■ REQUIRED ACTION
Report every line from the following entries that contains the string "match".

[Saved entries]
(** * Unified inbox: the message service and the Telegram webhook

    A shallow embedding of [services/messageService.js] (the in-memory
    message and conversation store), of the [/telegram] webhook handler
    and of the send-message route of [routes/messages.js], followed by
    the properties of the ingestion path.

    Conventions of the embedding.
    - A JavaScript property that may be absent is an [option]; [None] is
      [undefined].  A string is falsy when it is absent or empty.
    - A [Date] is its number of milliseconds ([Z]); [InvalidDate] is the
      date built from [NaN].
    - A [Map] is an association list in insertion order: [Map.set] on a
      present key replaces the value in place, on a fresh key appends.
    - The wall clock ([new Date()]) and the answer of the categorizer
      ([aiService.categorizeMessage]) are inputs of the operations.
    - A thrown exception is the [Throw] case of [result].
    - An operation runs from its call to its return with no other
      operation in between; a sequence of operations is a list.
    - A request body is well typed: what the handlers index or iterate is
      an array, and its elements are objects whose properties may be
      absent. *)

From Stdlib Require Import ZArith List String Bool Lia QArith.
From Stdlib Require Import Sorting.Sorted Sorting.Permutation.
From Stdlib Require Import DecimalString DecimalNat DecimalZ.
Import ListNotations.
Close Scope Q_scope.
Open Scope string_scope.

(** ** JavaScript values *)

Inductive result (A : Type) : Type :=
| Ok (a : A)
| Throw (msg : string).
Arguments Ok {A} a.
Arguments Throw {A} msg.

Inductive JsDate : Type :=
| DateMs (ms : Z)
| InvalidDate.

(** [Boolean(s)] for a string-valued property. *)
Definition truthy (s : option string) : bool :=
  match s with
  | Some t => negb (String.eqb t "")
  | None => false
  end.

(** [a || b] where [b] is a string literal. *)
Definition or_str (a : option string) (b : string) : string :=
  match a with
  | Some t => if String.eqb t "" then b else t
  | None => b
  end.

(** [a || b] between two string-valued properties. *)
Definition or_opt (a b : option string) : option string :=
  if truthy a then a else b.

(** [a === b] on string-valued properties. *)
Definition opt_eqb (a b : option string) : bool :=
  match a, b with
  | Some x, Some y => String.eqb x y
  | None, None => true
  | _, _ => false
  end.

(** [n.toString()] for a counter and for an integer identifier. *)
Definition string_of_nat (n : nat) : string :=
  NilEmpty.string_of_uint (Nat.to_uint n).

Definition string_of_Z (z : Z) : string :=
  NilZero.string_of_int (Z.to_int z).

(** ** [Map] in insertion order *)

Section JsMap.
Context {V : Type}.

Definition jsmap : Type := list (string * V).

■ OUTPUT
  match s with
  match a with
  match a, b with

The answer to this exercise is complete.